県リハはその理念に、「あらゆる障害の方に対応し、その人らしい自立した生活ができるよう、良質で信頼される医療・福祉の提供」を掲げています。福祉部長、泌尿器科の閉鎖など絶対にあってはなりません。あらゆる手立てを尽くして、全力で泌尿器科の医師を確保すべきです。
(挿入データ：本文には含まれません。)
(** * PushUp: submission capture, repository synchronisation and statistics

    A shallow embedding of the TypeScript sources of the PushUp browser
    extension (content script, GitHub service, streak and daily-submission
    bookkeeping), followed by the properties established about them.

    Conventions of the embedding:
    - JavaScript strings are [string]s of 8-bit characters (ASCII text);
    - JavaScript numbers that hold counters and timestamps are [Z];
    - a value that may be [undefined] is an [option];
    - reading the clock, the document or the remote repository is an
      explicit argument or an explicit state. *)

From Stdlib Require Import ZArith Lia List Ascii String Bool Sorted.
From stdpp Require Import base option list gmap strings pretty.

Import ListNotations.
Open Scope string_scope.
Open Scope Z_scope.

(* ================================================================== *)
(** * Part I: definitions                                              *)
(* ================================================================== *)

(** ** Text primitives *)

Module Text.

Definition code (c : ascii) : N := N_of_ascii c.

Definition in_range (lo hi : N) (c : ascii) : bool :=
  ((lo <=? code c) && (code c <=? hi))%N.

Definition is_upper : ascii -> bool := in_range 65 90.    (* [A-Z] *)
Definition is_lower : ascii -> bool := in_range 97 122.   (* [a-z] *)
Definition is_digit : ascii -> bool := in_range 48 57.    (* [0-9] *)

Definition hyphen : ascii := "-"%char.
Definition underscore : ascii := "_"%char.
Definition slash : ascii := "/"%char.

Definition is_hyphen (c : ascii) : bool := Ascii.eqb c hyphen.

(** [String.prototype.toLowerCase], on ASCII letters. *)
Definition lower_char (c : ascii) : ascii :=
  if is_upper c then ascii_of_N (code c + 32) else c.

Fixpoint toLowerCase (s : string) : string :=
  match s with
  | EmptyString => EmptyString
  | String c s' => String (lower_char c) (toLowerCase s')
  end.

(** White space in the sense of [String.prototype.trim], ASCII part:
    TAB, LF, VT, FF, CR and SPACE. *)
Definition is_white (c : ascii) : bool :=
  in_range 9 13 c || Ascii.eqb c " "%char.

Fixpoint drop_while (p : ascii -> bool) (s : string) : string :=
  match s with
  | EmptyString => EmptyString
  | String c s' => if p c then drop_while p s' else s
  end.

Fixpoint take_while (p : ascii -> bool) (s : string) : string :=
  match s with
  | EmptyString => EmptyString
  | String c s' => if p c then String c (take_while p s') else EmptyString
  end.

(** Removes the longest suffix made of characters satisfying [p]. *)
Fixpoint drop_while_end (p : ascii -> bool) (s : string) : string :=
  match s with
  | EmptyString => EmptyString
  | String c s' =>
      match drop_while_end p s' with
      | EmptyString => if p c then EmptyString else String c EmptyString
      | r => String c r
      end
  end.

Definition trim (s : string) : string :=
  drop_while_end is_white (drop_while is_white s).

(** JavaScript truthiness of a string: non-empty. *)
Definition truthy (s : string) : bool :=
  match s with EmptyString => false | _ => true end.

(** [s.includes(needle)]. *)
Fixpoint includes (needle s : string) : bool :=
  String.prefix needle s ||
  match s with
  | EmptyString => false
  | String _ s' => includes needle s'
  end.

(** [drop_prefix p s] is the rest of [s] after its prefix [p]. *)
Fixpoint drop_prefix (p s : string) : option string :=
  match p, s with
  | EmptyString, _ => Some s
  | String a p', String b s' =>
      if Ascii.eqb a b then drop_prefix p' s' else None
  | String _ _, EmptyString => None
  end.

(** The first capture group of the unanchored pattern
    [lit([cls]+)]: the leftmost position where [lit] is followed by at
    least one character of the class, and the longest run there. *)
Fixpoint match_after (lit : string) (cls : ascii -> bool) (s : string)
  : option string :=
  let here :=
    match drop_prefix lit s with
    | Some rest =>
        match take_while cls rest with
        | EmptyString => None
        | g => Some g
        end
    | None => None
    end in
  match here with
  | Some g => Some g
  | None =>
      match s with
      | EmptyString => None
      | String _ s' => match_after lit cls s'
      end
  end.
(** * Google Mesh: mesh router, offline outbox, sync manager, request queue

    A shallow embedding of the four services of the repository,

    - [NearbyConnectionsService] (flood relay over a broadcast channel),
    - [OfflineStorageService]    (IndexedDB outbox with LocalStorage fallback),
    - [SyncManager]              (drains the outbox to the remote database),
    - the Gemini request queue   (sequential calls with back-off),

    followed by the properties of the specification that concern them.

    Conventions.  JavaScript numbers that the code only ever uses as integers
    (hop counts, epoch milliseconds, counters) are [Z] or [nat].  [Date.now()]
    and [Math.random()] are inputs of the operation that calls them.  What a
    method does to the outside world (handler calls, timers, channel posts,
    listener notifications) is returned as a list of effects in program
    order; [console] output is left out.  An [async] method is one atomic
    step: no other operation is interleaved at its [await]s; a call whose
    promise is not awaited is split at its first [await].  A message
    handler is client code: of what it does while it runs, the model has
    its calls of [onMessage] and of the functions [onMessage] returned,
    which change the array the router is iterating over. *)

From stdpp Require Import gmap strings list sorting pretty relations.
From Stdlib Require Import ZArith Lia.

Open Scope Z_scope.

(* ===================================================================== *)
(** ** NearbyConnectionsService *)
(* ===================================================================== *)

Module Mesh.

(** The object posted on the channel.  Both senders of the repository
    ([broadcastSOS]/[broadcastChat] and [forwardMessage]) set a numeric
    [hops], so the default of the destructuring [hops = 0] never applies
    and [hops] is a plain number. *)
Record MeshData := mkMeshData {
  type : string;
  payload : string;
  messageId : string;
  hops : Z;
  timestamp : Z;
  senderId : string;
  forwardedBy : option string
}.

(** The value stored in [messageCache]. *)
Record CacheEntry := mkCacheEntry {
  ce_timestamp : Z;
  ce_hops : Z;
  ce_type : string;
  ce_payload : string
}.

(** The argument a handler receives: [{ type, payload, messageId, hops, senderId }]. *)
Record HandlerArg := mkHandlerArg {
  ha_type : string;
  ha_payload : string;
  ha_messageId : string;
  ha_hops : Z;
  ha_senderId : string
}.

(** A registered callback, known by its identity only ([indexOf] compares
    handlers by identity).  An exception it raises is caught inside the
    [forEach]. *)
Definition Handler := nat.

(** What a handler does to the registry while it runs: it may register a
    handler, and call the function [onMessage] returned for one. *)
Inductive Action :=
| Register (h : Handler)        (* onMessage(h) *)
| Unregister (h : Handler).     (* the function returned by onMessage(h) *)

(** The client code behind the handlers: what the callback that the
    [forEach] finds at index [k], handler [h], does to the registry when it
    is called with [arg]. *)
Definition Client := nat -> Handler -> HandlerArg -> list Action.

(** Handlers that leave the registry alone. *)
Definition quiet : Client := fun _ _ _ => [].

Inductive Effect :=
| Notify (h : Handler) (arg : HandlerArg)        (* handler(arg) *)
| SetTimeout (delay : Z) (forwardedData : MeshData)
    (* setTimeout(() => meshChannel.postMessage(forwardedData), delay) *)
| PostMessage (message : MeshData).              (* meshChannel.postMessage *)

Record Service := mkService {
  deviceId : string;
  messageCache : gmap string CacheEntry;
  messageHandlers : list Handler;
  maxHops : Z;
  ttl : Z
}.
Notation "'let!' x ':=' m 'in' k" := (bind m (λ x, k))
  (at level 10, x name, m at level 100, k at level 200).
Notation "'run!' m 'in' k" := (bind m (λ _, k))
  (at level 10, m at level 100, k at level 200).

Section Effects.
Context {W : Type} `{Collaborators W}.

(** [await this.client.send(c)]. *)
Definition client_send (c : Command) : M W (Output c) :=
  λ st, let (o, w') := send c (world st) in
        (o, mkSt w' (trace st ++ [Sent (now (world st)) c])).

(** [Date.now()]. *)
Definition Date_now : M W Z := λ st, (Return (now (world st)), st).

(** [await new Promise((resolve) => setTimeout(resolve, ms))]. *)
Definition sleep (ms : Z) : M W unit :=
  λ st, (Return tt, mkSt (elapse ms (world st)) (trace st ++ [Slept ms])).

(** The state after sending [c] from [st], when the service moves the world
    to [w']. *)
Definition after_send (c : Command) (st : St W) (w' : W) : St W :=
  mkSt w' (trace st ++ [Sent (now (world st)) c]).

(** A computation that only ever appends to the trace. *)
Definition extending {A} (m : M W A) : Prop :=
  ∀ st, ∃ evs, trace (snd (m st)) = trace st ++ evs.

End Effects.

(** ** The result decoder (inside [getQueryResults]) *)

(** [ResultSetMetadata?.ColumnInfo?.map((col) => col.Name || "") || []]. *)
Definition column_names (rs : ResultSetT) : list string :=
  match ResultSetMetadata rs ≫= ColumnInfo with
  | Some infos => map (λ col, or_string (Name col) "") infos
  | None => []
  end.

(** [obj[name] = v] on an object created as [{}], with [v] a string or
    [undefined].  The assignment creates or replaces the own property
    [name], for every name but ["__proto__"]: that one reaches the accessor
    inherited from [Object.prototype], whose setter ignores a value that is
    neither an object nor [null], and the object gets no property. *)
Definition set_property (name : string) (v : option string) (obj : RowObject)
    : RowObject :=
  if decide (name = "__proto__") then obj else <[name := v]> obj.

(** One step of [row.Data?.forEach((data, index) => ...)]: the assignment
    [obj[columns[index]] = data.VarCharValue], guarded by [columns[index]]
    being truthy (defined and not the empty string). *)
Definition assign_cell (columns : list string) (index : nat) (data : Datum)
    (obj : RowObject) : RowObject :=
  match columns !! index with
  | Some name =>
      if truthy_string name then set_property name (VarCharValue data) obj else obj
  | None => obj
  end.

Fixpoint forEach_cell (columns : list string) (index : nat) (cells : list Datum)
    (obj : RowObject) : RowObject :=
  match cells with
  | [] => obj
  | data :: cells' =>
      forEach_cell columns (S index) cells' (assign_cell columns index data obj)
  end.

(** The callback of [.map((row) => { ... return obj; })]. *)
Definition row_object (columns : list string) (row : Row) : RowObject :=
  match Data row with
  | Some cells => forEach_cell columns 0 cells ∅
  | None => ∅
  end.

(** [(ResultSet.Rows || []).slice(1).map(...)]. *)
Definition decode_rows (columns : list string) (rs : ResultSetT) : list RowObject :=
  map (row_object columns) (drop 1 (default [] (Rows rs))).

(** ** [AthenaService] *)

Section AthenaService.
Context {W : Type} `{Collaborators W}.

(** [this.outputLocation], read from [OUTPUT_S3_PATH] by the constructor. *)
Variable outputLocation : string.

Definition not_found : thrown :=
  ThrownObject {| message := "Query execution not found";
                  code := "QUERY_NOT_FOUND";
                  handle := None |}.

Definition timed_out (queryExecutionId : string) : thrown :=
  ThrownObject {| message := "Query timed out";
                  code := "TIMEOUT";
                  handle := Some queryExecutionId |}.

(** The [catch] clause shared by [getQueryStatus] and [getQueryResults]. *)
Definition rethrow_not_found {A} (error : thrown) : M W A :=
  if is_InvalidRequestException error then throw not_found else throw error.

Definition getQueryStatus (queryExecutionId : string) : M W QueryStatus :=
  try_catch
    (let! response := client_send (GetQueryExecutionCommand queryExecutionId) in
     match QueryExecution response with
     | None => throw not_found
     | Some qe =>
         ret {| state := or_string (Status qe ≫= State) "UNKNOWN";
                stateChangeReason := Status qe ≫= StateChangeReason;
                statistics := Some
                  {| dataScannedInBytes :=
                       or_number (Statistics qe ≫= DataScannedInBytes) 0;
                     engineExecutionTimeInMillis :=
                       or_number (Statistics qe ≫= EngineExecutionTimeInMillis) 0 |} |}
     end)
    rethrow_not_found.

Definition still_running (queryExecutionId : string) : thrown :=
  ThrownObject {| message := "Query is still running";
                  code := "QUERY_STILL_RUNNING";
                  handle := Some queryExecutionId |}.

Definition failed_with (queryExecutionId : string) (reason : option string) : thrown :=
  ThrownObject {| message := or_string reason "Query failed";
                  code := "QUERY_FAILED";
                  handle := Some queryExecutionId |}.

Definition unexpected_state (queryExecutionId : string) (state : string) : thrown :=
  ThrownObject {| message := "Unexpected query state: " +:+ state;
                  code := "UNEXPECTED_STATE";
                  handle := Some queryExecutionId |}.

Definition getQueryResults (queryExecutionId : string) (maxRows : option Z)
    : M W QueryResult :=
  try_catch
    (let! status := getQueryStatus queryExecutionId in
     if bool_decide (state status = QueryExecutionState.RUNNING)
        || bool_decide (state status = QueryExecutionState.QUEUED)
     then throw (still_running queryExecutionId)
     else if bool_decide (state status = QueryExecutionState.FAILED)
     then throw (failed_with queryExecutionId (stateChangeReason status))
     else if bool_decide (state status ≠ QueryExecutionState.SUCCEEDED)
     then throw (unexpected_state queryExecutionId (state status))
     else
       let! results := client_send (GetQueryResultsCommand queryExecutionId
                                      (or_number maxRows 1000)) in
       match ResultSet results with
       | None => throw (JsError "No results returned from query")
       | Some rs =>
           let columns := column_names rs in
           let rows := decode_rows columns rs in
           ret {| columns := columns;
                  rows := rows;
                  queryExecutionId := queryExecutionId;
                  bytesScanned :=
                    or_number (dataScannedInBytes <$> statistics status) 0;
                  executionTime :=
                    or_number (engineExecutionTimeInMillis <$> statistics status) 0 |}
       end)
    rethrow_not_found.

(** [response.QueryExecution?.Status?.State]. *)
Definition observed_state (response : GetQueryExecutionCommandOutput) : option string :=
  (QueryExecution response ≫= Status) ≫= State.

(** [response.QueryExecution?.Status?.StateChangeReason]. *)
Definition observed_reason (response : GetQueryExecutionCommandOutput) : option string :=
  (QueryExecution response ≫= Status) ≫= StateChangeReason.

(** [timeoutMs && Date.now() - startTime >= timeoutMs], with [t] the value
    of [Date.now()]. *)
Definition budget_exhausted (timeoutMs : option Z) (startTime t : Z) : bool :=
  match timeoutMs with
  | Some ms => truthy_number ms && (ms <=? t - startTime)%Z
  | None => false
  end.

(** The [while (attempts < maxAttempts)] loop of [waitForQueryCompletion],
    by recursion on [maxAttempts - attempts]: every pass through the body
    that does not leave the loop ends in [attempts++]. *)
Fixpoint poll (remaining : nat) (queryExecutionId : string) (timeoutMs : option Z)
    (startTime : Z) : M W GetQueryExecutionCommandOutput :=
  match remaining with
  | O => throw (timed_out queryExecutionId)
  | S remaining' =>
      let! t := Date_now in
      if budget_exhausted timeoutMs startTime t
      then throw (timed_out queryExecutionId)
      else
        let! response := client_send (GetQueryExecutionCommand queryExecutionId) in
        let state := observed_state response in
        if bool_decide (state = Some QueryExecutionState.SUCCEEDED)
        then ret response
        else if bool_decide (state = Some QueryExecutionState.FAILED)
                || bool_decide (state = Some QueryExecutionState.CANCELLED)
        then throw (failed_with queryExecutionId (observed_reason response))
        else
          run! sleep 1000 in
          poll remaining' queryExecutionId timeoutMs startTime
  end.

Definition waitForQueryCompletion (queryExecutionId : string)
    (maxAttempts : option nat) (timeoutMs : option Z)
    : M W GetQueryExecutionCommandOutput :=
  let! startTime := Date_now in
  poll (default 100%nat maxAttempts) queryExecutionId timeoutMs startTime.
福祉部長の答弁を求めます。

A   大野元裕   知事

総合リハビリテーションセンターは、公立病院として民間病院では受入れが困難な方に対する政策的医療を担っておりますが、効率的で持続可能な運営の必要があることから、病床利用率の向上を図るなど、経営改善に取り組んでまいりました。
また、病院の経営状況の見える化を図り、より効率的な運営につなげるため、令和3年度から現在の一般会計による運営を公営企業会計に移行することといたしております。
しかし、経営形態について、私は、現時点で地方独立行政法人化ありきという考えは持っておりません。
まずは経営改善にしっかり取り組み、そして公営企業会計移行後に、経営状況を十分に検証してまいります。
その上で、改めて在り方検討会議を通じて外部有識者などの御意見を頂きながら、適切な経営形態を判断する必要があると考えております。

A   知久清志   福祉部長

まず、在り方検討会議の委員構成については、障害当事者の委員を増員すべきについてでございます。
議員お話の「総合リハビリテーションセンター在り方検討会議」は、センターの経営形態や在り方について検討するため今年度設置し、3回の会議を開催したところです。
この検討会議は、外部委員4名と関係課職員などの庁内委員4名の計8名の委員で構成しております。
外部委員につきましては、それぞれの専門分野から、埼玉県医師会の代表者、民間のリハビリテーション病院の経営者、他県の県立リハビリテーション病院の経営者、障害者団体の代表者にお願いをしているところです。
病院部門の担うべき政策的医療や経営形態の検討を進めていくという観点から、適切な委員構成であると考えております。
また、障害当事者の意見を広く聞くことも必要です。
このため、22の障害者団体にアンケート調査を実施し、その意見を在り方検討会議で報告しております。
今後とも障害当事者の意見を踏まえながら、検討を進めてまいります。
次に泌尿器科の閉鎖は絶対に行ってはならず、あらゆる手立てを尽くして医師を確保すべきについてでございます。
泌尿器科は、脊髄損傷などによる排尿障害への対応など、障害者支援の観点からも大変重要な機能であり、廃止することは考えておりません。
このため、大学の医局への働きかけや医師人材紹介会社を活用するなど、医師の確保に努めてまいります。

 

  • 上記質問・答弁は速報版です。
  • 上記質問・答弁は、一問一答形式でご覧いただけるように編集しているため、正式な会議録とは若干異なります。
  • 氏名の一部にJIS規格第1・第2水準にない文字がある場合、第1・第2水準の漢字で表記しています。